§ 558a BGB - Form und
Begründung der Mieterhöhung
(1) Das
Mieterhöhungsverlangen nach § 558 ist dem Mieter in Textform zu erklären und zu
begründen.
(2) Zur Begründung kann insbesondere Bezug genommen werden
auf
1. einen
Mietspiegel (§§ 558 c, 558 d),
2. eine
Auskunft aus einer Mietdatenbank (§ 558 e),
3. ein mit
Gründen versehenes Gutachten eines öffentlich bestellten und vereidigten
Sachverständigen,
4.
entsprechende Entgelte für einzelne vergleichbare Wohnungen; hierbei genügt die
Benennung von drei Wohnungen.
(3) Enthält
ein qualifizierter Mietspiegel (§ 558 d Abs. 1), bei dem die Vorschrift des §
558 d Abs. 2 eingehalten ist, Angaben für die Wohnung, so hat der Vermieter in
seinem Mieterhöhungsverlangen diese Angaben auch dann mitzuteilen, wenn er die
Mieterhöhung auf ein anderes Begründungsmittel nach Absatz 2 stützt.
(4) Bei der
Bezugnahme auf einen Mietspiegel, der Spannen enthält, reicht es aus, wenn die verlangte
Miete innerhalb der Spanne liegt.

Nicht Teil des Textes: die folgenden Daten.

Record TlsBudget := { tls_total : Z; tls_connect : Z; tls_handshake : Z }.
Definition tls_upstream_v1 : TlsBudget :=
  {| tls_total := from_millis 10000; tls_connect := from_millis 5000; tls_handshake := from_millis 5000 |}.

Definition stage_budget (total elapsed stage_cap : Z) : Z := Z.min (duration_sub total elapsed) stage_cap.

(** ** One request *)

Inductive Transport := TPlain | TTls.

Record UpstreamHttp := {
  transport : Transport;
  connect_timeout : Z;
  header_timeout : Z;
  tls_budget : TlsBudget
}.

(** A stage: when it answers, if ever, and whether it succeeds. *)
Definition stage (A : Type) : Type := option (Z * result (list byte) A).

Record Net := {
  net_connect : stage unit;
  net_handshake : stage unit;
  (** `http1::handshake` and the parse of the path, neither of which waits. *)
  net_http1 : result (list byte) unit;
  net_uri : result (list byte) unit;
  net_response : stage UpstreamResponse
}.

(** `timeout(cap, future)`: the time it took, and the answer unless it ran out. *)
Definition timeout {A} (cap : Z) (s : stage A) : Z * option (result (list byte) A) :=
  match s with
  | Some (t, r) => if (t <=? cap)%Z then (t, Some r) else (cap, None)
  | None => (cap, None)
  end.

(** `u64::try_from(header_wait.duration_millis()).unwrap_or(u64::MAX)` *)
Definition hop_budget_ms (header_wait : Z) : Z := Z.min u64_max (duration_millis header_wait).

(** The budget header of the request sent upstream. *)
Definition request_headers (header_wait : Z) : HeaderMap :=
  header_append ∅ HOP_BUDGET_HEADER (show_u64 (hop_budget_ms header_wait)).

(** UpstreamHttp::send_over: [elapsed] is what setup took.  The result carries
    the request headers when a request was sent, and the hop's total time. *)
Definition send_over (u : UpstreamHttp) (net : Net) (budget : option Z) (elapsed : Z) :
    result SourceError UpstreamResponse * option HeaderMap * Z :=
  match net_http1 net with
  | Err e => (Err (Upstream e), None, elapsed)
  | Ok _ =>
      match net_uri net with
      | Err e => (Err (Upstream e), None, elapsed)
      | Ok _ =>
          let header_wait := composed_header_wait (header_timeout u) budget elapsed in
          let headers := request_headers header_wait in
          match timeout header_wait (net_response net) with
          | (t, None) => (Err (Unreachable (str "no response headers")), Some headers, elapsed + t)%Z
          | (t, Some (Err e)) => (Err (Upstream e), Some headers, elapsed + t)%Z
          | (t, Some (Ok resp)) => (Ok resp, Some headers, elapsed + t)%Z
          end
      end
  end.

(** UpstreamHttp::send *)
Definition send (u : UpstreamHttp) (net : Net) (budget : option Z) :
    result SourceError UpstreamResponse * option HeaderMap * Z :=
  match transport u with
  | TPlain =>
      match timeout (composed_connect_cap (connect_timeout u) budget) (net_connect net) with
      | (t, None) => (Err (Unreachable (str "connect timed out")), None, t)
      | (t, Some (Err e)) => (Err (Unreachable e), None, t)
      | (t, Some (Ok _)) => send_over u net budget t
      end
  | TTls =>
      let tb := tls_budget u in
      match timeout (tls_stage_cap (stage_budget (tls_total tb) 0 (tls_connect tb)) budget 0) (net_connect net) with
      | (t, None) => (Err (Unreachable (str "tls connect timed out")), None, t)
      | (t, Some (Err e)) => (Err (Unreachable e), None, t)
      | (t, Some (Ok _)) =>
          match timeout (tls_stage_cap (stage_budget (tls_total tb) t (tls_handshake tb)) budget t) (net_handshake net) with
          | (t', None) => (Err (Unreachable (str "tls handshake timed out")), None, t + t')%Z
          | (t', Some (Err e)) => (Err (Upstream e), None, t + t')%Z
          | (t', Some (Ok _)) => send_over u net budget (t + t')
          end
      end
  end.

(** ** The transport cap *)

Definition CONTENT_ENCODING : HeaderName := str "content-encoding".

Definition is_content_encoded (headers : HeaderMap) : bool :=
  existsb (fun t => negb (bool_decide (t = str "identity"))) (header_tokens headers CONTENT_ENCODING).

Definition content_length_of (headers : HeaderMap) : option Z :=
  v ← header_get headers CONTENT_LENGTH;
  s ← to_str v;
  parse_u64 (Utf8.trim s).

Definition min_opt (a b : option Z) : option Z :=
  match a, b with
  | Some a, Some b => Some (Z.min a b)
  | Some a, None => Some a
  | None, b => b
  end.

Definition compute_transport_cap (headers : HeaderMap) (t : NarinfoTransport) (expected_size : option Z) : option Z :=
  let content_length := content_length_of headers in
  let http_encoded := is_content_encoded headers in
  let narinfo_raw := bool_decide (transport_compression t = Raw) in
  if narinfo_raw && negb http_encoded then min_opt content_length expected_size else content_length.

(** ** The bounded body *)

Record BoundedBody := { byte_cap : option Z; seen : Z; bb_ended : bool }.

Definition BoundedBody_new (cap : option Z) : BoundedBody := {| byte_cap := cap; seen := 0; bb_ended := false |}.

Definition over_cap_error : list byte := str "over the transport bound".
Definition stalled_error : list byte := str "stalled mid-body".

(** BoundedBody::poll_frame: what the inner body answered, and for a pending one
    whether the idle deadline passed. *)
Definition bounded_poll (b : BoundedBody) (p : Poll) (idle_passed : bool) : Poll * BoundedBody :=
  if bb_ended b then (PollNone, b)
  else
    let ended n := {| byte_cap := byte_cap b; seen := n; bb_ended := true |} in
    match p with
    | PollData data e =>
        let n := u64_saturating_add (seen b) (Z.of_nat (length data)) in
        match byte_cap b with
        | Some cap =>
            if (cap <? n)%Z then (PollError over_cap_error, ended n)
            else (PollData data e, {| byte_cap := byte_cap b; seen := n; bb_ended := false |})
        | None => (PollData data e, {| byte_cap := byte_cap b; seen := n; bb_ended := false |})
        end
    | PollTrailers e => (PollTrailers e, b)
    | PollError e => (PollError e, ended (seen b))
    | PollNone => (PollNone, ended (seen b))
    | PollPending => if idle_passed then (PollError stalled_error, ended (seen b)) else (PollPending, b)
    end.

Fixpoint bounded_polls (b : BoundedBody) (ps : list (Poll * bool)) : list Poll :=
  match ps with
  | [] => []
  | (p, idle) :: rest => let '(q, b') := bounded_poll b p idle in q :: bounded_polls b' rest
  end.

(** ** The source *)

(** UpstreamHttp::fetch_buffered *)
Definition fetch_buffered (u : UpstreamHttp) (net : Net) (budget : option Z) : result SourceError UpstreamResponse :=
  resp ← (send u net budget).1.1;
  match collect_limited MAX_NARINFO_BYTES (up_body resp) with
  | None => Err (Upstream (str "reading body"))
  | Some bytes => Ok {| up_status := up_status resp; up_headers := up_headers resp; up_body := full bytes |}
  end.

(** UpstreamHttp::fetch_streaming: the response and the bound on its body. *)
Definition fetch_streaming (u : UpstreamHttp) (net : Net) (expected_size : option Z) (t : NarinfoTransport)
    (budget : option Z) : result SourceError (UpstreamResponse * BoundedBody) :=
  resp ← (send u net budget).1.1;
  Ok (resp, BoundedBody_new (compute_transport_cap (up_headers resp) t expected_size)).

(** The upstream path and the transport of a NAR key. *)
Definition nar_request (key : NarKey) : list byte * NarinfoTransport :=
  match key with
  | SignedNarHash _ hint t => (str "/nar/" ++ hint, t)
  | UpstreamPath token => (str "/nar/" ++ token, {| transport_compression := NarCompression_default |})
  end.

(** UpstreamHttp::resolve_within; [net] answers for the path asked. *)
Definition resolve_within (u : UpstreamHttp) (net : list byte -> Net) (key : NarKey) (expected_size budget : option Z) :
    result SourceError (UpstreamResponse * BoundedBody) :=
  let '(path, t) := nar_request key in
  fetch_streaming u (net path) expected_size t budget.

(** UpstreamHttp::fetch_within *)
Definition fetch_narinfo_within (u : UpstreamHttp) (net : list byte -> Net) (hash : StoreHash) (budget : option Z) :
    result SourceError UpstreamResponse :=
  fetch_buffered u (net (str "/" ++ hash ++ str ".narinfo")) budget.

(** UpstreamHttp::get_within *)
Definition get_within (u : UpstreamHttp) (net : list byte -> Net) (path : list byte) (budget : option Z) :
    result SourceError (UpstreamResponse * BoundedBody) :=
  fetch_streaming u (net path) None {| transport_compression := NarCompression_default |} budget.

(** ** Deadlines *)

Definition stage_nonneg {A} (s : stage A) : Prop := match s with Some (t, _) => (0 <= t)%Z | None => True end.

Record net_ok (net : Net) : Prop := {
  ok_connect : stage_nonneg (net_connect net);
  ok_handshake : stage_nonneg (net_handshake net);
  ok_response : stage_nonneg (net_response net)
}.

Record upstream_ok (u : UpstreamHttp) : Prop := {
  ok_connect_timeout : (0 <= connect_timeout u)%Z;
  ok_header_timeout : (0 <= header_timeout u)%Z;
  ok_tls : (0 <= tls_total (tls_budget u) /\ 0 <= tls_connect (tls_budget u) /\ 0 <= tls_handshake (tls_budget u))%Z
}.

(** The longest a hop may take before it has the response headers. *)
Definition setup_bound (u : UpstreamHttp) : Z :=
  match transport u with TPlain => connect_timeout u | TTls => tls_total (tls_budget u) end.
Definition hop_bound (u : UpstreamHttp) (budget : option Z) : Z :=
  match budget with
  | None => setup_bound u + header_timeout u
  | Some b => Z.min b (setup_bound u + header_timeout u)
  end.

Lemma timeout_bound {A} cap (s : stage A) : (0 <= cap)%Z -> stage_nonneg s -> (0 <= (timeout cap s).1 <= cap)%Z.
Proof.
  intros Hc Hs. unfold timeout. destruct s as [[t r]|]; cbn; [|lia]. cbn in Hs.
  destruct (Z.leb_spec t cap); cbn; lia.
Qed.

(** The next hop reads back the budget it was sent. *)
Lemma request_budget w :
  (0 <= w)%Z -> parse_hop_budget (request_headers w) = Some (hop_budget_ms w) /\
  (0 <= hop_budget_ms w /\ from_millis (hop_budget_ms w) <= w)%Z.
Proof.
  intros Hw. unfold hop_budget_ms, duration_millis, from_millis.
  assert (0 <= w / 1000000)%Z as Hd by (apply Z.div_pos; lia).
  pose proof (Z.mul_div_le w 1000000 ltac:(lia)) as Hm.
  set (n := Z.min u64_max (w / 1000000)) in *. assert (u64_ok n) as Hn by (unfold u64_ok, n, u64_max; lia).
  split; [|unfold n; unfold u64_max in *; lia].
  unfold parse_hop_budget, request_headers, header_get.
  rewrite get_all_append, decide_True by done. change (hop_budget_ms w) with n. cbn [app get_all]. unfold get_all.
  rewrite lookup_empty. cbn [from_option id app head mbind option_bind].
  assert (Forall Utf8.visible (show_u64 n)) as Hvis.
  { apply Forall_forall. intros b Hb. eapply show_chars; [|done]. apply Hn. }
  unfold to_str. assert (forallb (fun b => ((32 <=? u8_val b)%Z && (u8_val b <? 127)%Z) || (u8_val b =? 9)%Z) (show_u64 n) = true) as ->.
  { apply List.forallb_forall. intros b Hb%list_elem_of_In. rewrite Forall_forall in Hvis. specialize (Hvis b Hb).
    unfold Utf8.visible in Hvis. apply orb_true_iff. left. apply andb_true_iff. rewrite Z.leb_le, Z.ltb_lt. lia. }
  cbn [mbind option_bind]. rewrite (trim_number _ n); by apply parse_show_u64.
Qed.

Lemma header_wait_bounds u budget elapsed :
  upstream_ok u -> (0 <= elapsed)%Z -> (forall b, budget = Some b -> elapsed <= b)%Z ->
  (0 <= composed_header_wait (header_timeout u) budget elapsed <= header_timeout u)%Z /\
  (forall b, budget = Some b -> elapsed + composed_header_wait (header_timeout u) budget elapsed <= b)%Z.
Proof.
  intros [_ Hh _] He Hb. unfold composed_header_wait, duration_sub. destruct budget as [b|].
  - specialize (Hb b eq_refl). split; [lia|]. intros b' [= <-]. lia.
  - split; [lia|done].
Qed.

(** A result of [send] that keeps the hop's promises. *)
Definition within (u : UpstreamHttp) (budget : option Z) (r : result SourceError UpstreamResponse * option HeaderMap * Z) : Prop :=
  (0 <= r.2 <= hop_bound u budget)%Z /\
  forall h, r.1.2 = Some h -> exists ms, parse_hop_budget h = Some ms /\ (0 <= ms)%Z /\
    (from_millis ms <= header_timeout u)%Z /\ forall b, budget = Some b -> (from_millis ms <= b)%Z.

Lemma setup_failed u budget t r :
  upstream_ok u -> (0 <= t <= setup_bound u)%Z -> (forall b, budget = Some b -> t <= b)%Z -> within u budget (r, None, t).
Proof.
  intros [_ Hh _] Ht Htb. split; [|done]. cbn [snd]. unfold hop_bound. destruct budget as [b|]; [specialize (Htb b eq_refl)|]; lia.
Qed.
Lemma cache_bounded_total_witness : exists sh,
  open_cache 2 w_io ∅ None = Some sh /\ size (records (book sh)) <= 2.
Proof. exact (proj1 (cache_bounded_total 2 w_max) w_io ∅ None). Defined.

Lemma cache_then_hit_witness : exists sh,
  w_fetch sh 200%Z = Some (Ok (positive_response w_narinfo), false, sh).
Proof.
  destruct w_filled as (r & sh & r' & sh' & H1 & _ & _). exists sh.
  refine (cache_then_hit 2 w_max [] w_empty w_io w_hash None w_inner 100 100 r sh (w_up w_narinfo) w_narinfo
    w_io None w_inner 200 200 (cached_open 2 w_io None w_empty w_opened) w_now eq_refl eq_refl eq_refl H1
    eq_refl eq_refl _ _ eq_refl _); [vm_compute; reflexivity|vm_compute; reflexivity|].
  unfold u64_saturating_sub, POSITIVE_TTL. lia.
Defined.

Definition w_cached_app (sh : Shared) : App NoRawServe (Io * Shared) := {|
  narinfo := fun _ _ => Err (Unreachable []);
  nar := fun _ _ _ => Ok (w_up (str "NAR"));
  passthrough := fun _ _ => Err (Unreachable []);
  cache_info := CacheInfo_default;
  correlation := (w_io, sh);
  raw_serve := NoRawServe_;
  post_fetch_announce := false |}.

Definition w_meta : NarMeta :=
  {| meta_nar_hash := NarHashKey_to_string w_key; meta_nar_size := 4096;
     meta_transport := {| transport_compression := Unknown |}; meta_store_path := Some (str "/nix/store/aaaa-x") |}.

Definition w_correlates (r : option (result SourceError UpstreamResponse * bool * Shared)) : bool :=
  match r with
  | Some (_, true, sh) =>
      match cache_meta_for_token w_io sh (str "1abc.nar.xz") with
      | Some m => bool_decide (meta_nar_hash m = meta_nar_hash w_meta)
      | None => false
      end
  | _ => false
  end.

Lemma w_correlates_sound r :
  w_correlates r = true -> exists a sh m, r = Some (a, true, sh) /\
    cache_meta_for_token w_io sh (str "1abc.nar.xz") = Some m /\ meta_nar_hash m = meta_nar_hash w_meta.
Proof.
  destruct r as [[[a [|]] sh]|]; cbn [w_correlates]; try done.
  destruct (cache_meta_for_token w_io sh (str "1abc.nar.xz")) as [m|] eqn:E; [|done].
  intros Hm%bool_decide_eq_true. exists a, sh, m. exact (conj eq_refl (conj E Hm)).
Qed.

(** A daemon that has just started, with nothing in memory, over the filled cache. *)
Lemma persisted_dispatch_sound_witness : exists ms evs sh m,
  correlated (w_cached_app sh) w_boot (str "1abc.nar.xz") = Some m /\ meta_nar_hash m = NarHashKey_to_string w_key /\
  (narinfo_says (R := NoRawServe) (C := Io * Shared) ms (str "1abc.nar.xz") m \/ upstream_says evs (str "1abc.nar.xz") m).
Proof.
  destruct (w_correlates_sound (w_fetch w_empty 100%Z)) as (a & sh & m & H1 & Hm & Hh); [vm_compute; reflexivity|].
  exists [], [Asked w_hash 100 (w_inner w_hash None)], sh, m. split; [exact Hm|]. split; [exact Hh|].
  refine (persisted_dispatch_sound 2 w_max w_base64 w_keyed_hash (fill 32 x09) true w_trusted [] w_boot
    [Asked w_hash 100 (w_inner w_hash None)] (w_cached_app sh) (str "1abc.nar.xz") m _ _ Hm).
  - apply (serving_boot _ _ _ _ _ w_os). reflexivity.
  - apply (cached_fetch 2 [] w_empty); [apply (cached_open 2 w_io None); exact w_opened|].
    exact (attempt_fetch 2 [] w_empty w_io w_hash None w_inner 100 100 a true sh w_now H1).
Defined.

Definition w_book : Bookkeeping := book_insert Bookkeeping_default w_hash 100 (Some (str "1abc.nar.xz")).

Lemma sidecar_roundtrip_witness : exists sh,
  open_cache 2 w_io ∅ (Some (serialize_sidecar w_book)) = Some sh /\ records (book sh) = records w_book.
Proof.
  destruct (sidecar_roundtrip 2 w_book ∅ w_io) as (sh & Ho & Hr & _).
  - apply book_insert_wf; [apply book_wf_empty|reflexivity].
  - intros h r Hr. unfold w_book in Hr. cbn [book_insert records] in Hr.
    apply lookup_insert_Some in Hr as [[<- <-]|[_ Hr]]; [|done].
    split; [by exists w_hash|]. split; [exact w_now|]. intros tok [= <-]. split_and!; [done|no_byte..|reflexivity].
  - vm_compute. lia.
  - reflexivity.
  - exists sh. exact (conj Ho Hr).
Defined.

End witnesses.
(* ===== verification/Supervisor.v ===== *)
(** * The task supervisor: proc-supervisor/src/task_supervisor.rs

    Bounded ownership of the daemon's asynchronous tasks.  The state has the
    shared fields of `TaskSupervisorInner` and the locals of the registry
    manager; callers, the manager and the tasks interleave as the steps of
    [step].  The manager takes a registration in two steps, the spawn of the task
    and the insertion of its abort handle, since a cancellation can come between
    them.  Locks are never poisoned here, since nothing panics under them, and
    the process jobs are not modelled. *)

From Stdlib Require Import Strings.Byte ZArith Lia.
From stdpp Require Import base sets gmap numbers strings list.
From S2P Require Import Prelude.

Definition MAX_OWNED_TASKS : Z := 1024.
Definition TASK_COMMAND_CAPACITY : Z := MAX_OWNED_TASKS + 1.

Inductive SupervisorError :=
| Closed
| Capacity (active limit : Z)
| Poisoned (why : list byte).

Definition is_capacity_exhausted (e : SupervisorError) : bool :=
  match e with Capacity _ _ => true | _ => false end.

Record TaskFailureLatch := { first : option (list byte); count : Z }.

Definition latch_default : TaskFailureLatch := {| first := None; count := 0 |}.
Lemma replay_tree ob g is_root off bytes fl stack w m n rest s' :
  placed g off -> pairs_of (ob_load ob) g off -> off + gsize g <= length data ->
  collision_free (honest is_root g off data) (replayed (preorder is_root g ++ rest) bytes) ->
  encode_items (E := E) ob codec lvl (replaying off bytes fl (tree_hash is_root g off data :: stack) w m n)
    (preorder is_root g ++ rest) = Ok s' ->
  exists bytes' w' m' n' ys, bytes = slice off (gsize g) data ++ bytes' /\
    replayed (preorder is_root g ++ rest) bytes = ys ++ replayed rest bytes' /\
    encode_items (E := E) ob codec lvl (replaying (off + gsize g) bytes' fl stack w' m' n') rest = Ok s'.
Proof.
  revert is_root off bytes stack w m n rest. induction g as [c k|node l IHl r IHr]; intros is_root off bytes stack w m n rest Hp Hob Hoff Hcf.
  - destruct Hp as [Hc Hk]. cbn [preorder app encode_items encode_item gsize tree_hash replayed honest] in *. unfold encode_leaf.
    cbn [replaying e_source e_expected e_raw_bytes e_wire_bytes e_writer]. rewrite Hc in *. intros Hrun. inv_ok.
    match goal with H : read_exact_at _ _ _ = Ok ?x |- _ => destruct x as [raw src]; apply read_at_ok in H as [-> ->] end.
    cbn [fst snd] in *. destruct (bool_decide_reflect (hash_subtree (Z.of_nat off) (take k bytes) is_root =
      hash_subtree (Z.of_nat off) (slice off k data) is_root)) as [Hh|]; [|done]. cbn [negb] in *. inv_ok.
    assert (take k bytes = slice off k data) as Htake.
    { assert (InLeaf (Z.of_nat off) (slice off k data) is_root = InLeaf (Z.of_nat off) (take k bytes) is_root) as Heq; [|congruence].
      eapply collision_free_elem; [exact Hcf|by left|by left|done]. }
    eexists (drop k bytes), _, _, _, [_]. split_and!; [by rewrite <- Htake, take_drop|reflexivity|eassumption].
  - destruct Hp as (Hpl & Hpr & _ & _). destruct Hob as (Hload & Hol & Hor).
    cbn [preorder app encode_items encode_item gsize tree_hash replayed honest] in *. unfold encode_parent. rewrite Hload.
    cbn [mbind result_bind ok_or replaying e_source e_expected e_raw_bytes e_wire_bytes e_writer fst snd].
    rewrite bool_decide_true by done. cbn [negb]. rewrite <- app_assoc in *. intros Hrun. inv_ok.
    apply Forall_cons in Hcf as [_ Hcf]. apply collision_free_app_l in Hcf as [Hcl Hcr]. cbn [app] in Hrun.
    change {| e_source := _; e_expected := ?st; e_writer := ?w'; e_raw_bytes := ?m'; e_wire_bytes := ?n' |}
      with (replaying off bytes fl st w' m' n') in Hrun.
    destruct (IHl _ _ _ _ _ _ _ _ Hpl Hol ltac:(lia) Hcl Hrun) as (b1 & w1 & m1 & n1 & ys & Hb1 & Hy & Hrun1).
    rewrite Hy in Hcr. apply collision_free_suffix in Hcr.
    destruct (IHr _ _ _ _ _ _ _ _ Hpr Hor ltac:(lia) Hcr Hrun1) as (b2 & w2 & m2 & n2 & zs & Hb2 & Hz & Hrun2).
    exists b2, w2, m2, n2, (ys ++ zs). rewrite Nat.add_assoc. split_and!; [|by rewrite Hy, Hz, app_assoc|done].
    by rewrite Hb1, Hb2, app_assoc, slice_app.
Qed.

(** A sender completes only the exact content.  If the replay of a source
    against the outboard of some content succeeds, then, unless a BLAKE3 collision
    shows up among the leaves, the source held exactly that content and ended
    after it: one that changed, shrank or grew since the outboard was made never
    completes. *)
Theorem replay_exact ob reader w m n :
  outboard_of ob ->
  collision_free (honest true (bao_tree (length data)) 0 data) (replayed (response_iter (Z.of_nat (length data))) (rbytes reader)) ->
  encode_validated_reader (E := E) ob codec lvl reader [] = Ok (w, m, n) -> rbytes reader = data /\ rfail reader = None.
Proof.
  intros (Hroot & Hsize & Hpairs) Hcf. unfold encode_validated_reader, encode_validated. rewrite Hroot, Hsize.
  rewrite bao_preorder, <- bao_root in *. rewrite <- (app_nil_r (preorder true _)) in *. intros Hrun. inv_ok.
  pose proof (bao_gsize (length data)) as Hs. destruct reader as [bytes fl].
  match goal with H : encode_items _ _ _ _ _ = Ok _ |- _ =>
    apply (replay_tree _ _ _ 0 _ fl []) in H as (b & w' & m' & n' & ys & Hb & _ & He); [|apply bao_placed|done|lia|done] end.
  cbn [rbytes rfail] in *. rewrite Hs in *. injection He as <-.
  cbn [replaying e_expected] in *. rewrite bool_decide_true in * by done. cbn [negb] in *. inv_ok.
  cbn [mono_position mono_reader] in Hrun. rewrite Z.eqb_refl in Hrun. cbn [negb read_one rbytes rfail] in Hrun. inv_ok.
  match goal with H : read_one _ = Ok ?x |- _ => destruct x; [done|]; unfold read_one in H; cbn [rbytes rfail] in H end.
  destruct b; [|done]. destruct fl; [done|]. unfold slice. by rewrite drop_0, take_ge, app_nil_r by done.
Qed.

End roundtrip.

Section transfer.
Context `{!Blake3} `{!BaoGeometry} `{!BaoLaws} {D E : Type} `{!ZstdDecoder D} `{!ZstdEncoder E} `{!ZstdLaws D E}.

Ist in dem Zeitpunkt, in dem der Vermieter
seine Erklärung abgibt, kein Mietspiegel vorhanden, bei dem § 558 c Abs. 3 oder
§ 558 d Abs. 2 eingehalten ist, so kann auch ein anderer, insbesondere ein
veralteter Mietspiegel oder ein Mietspiegel einer vergleichbaren Gemeinde
verwendet werden.
(5) Eine zum
Nachteil des Mieters abweichende Vereinbarung ist unwirksam.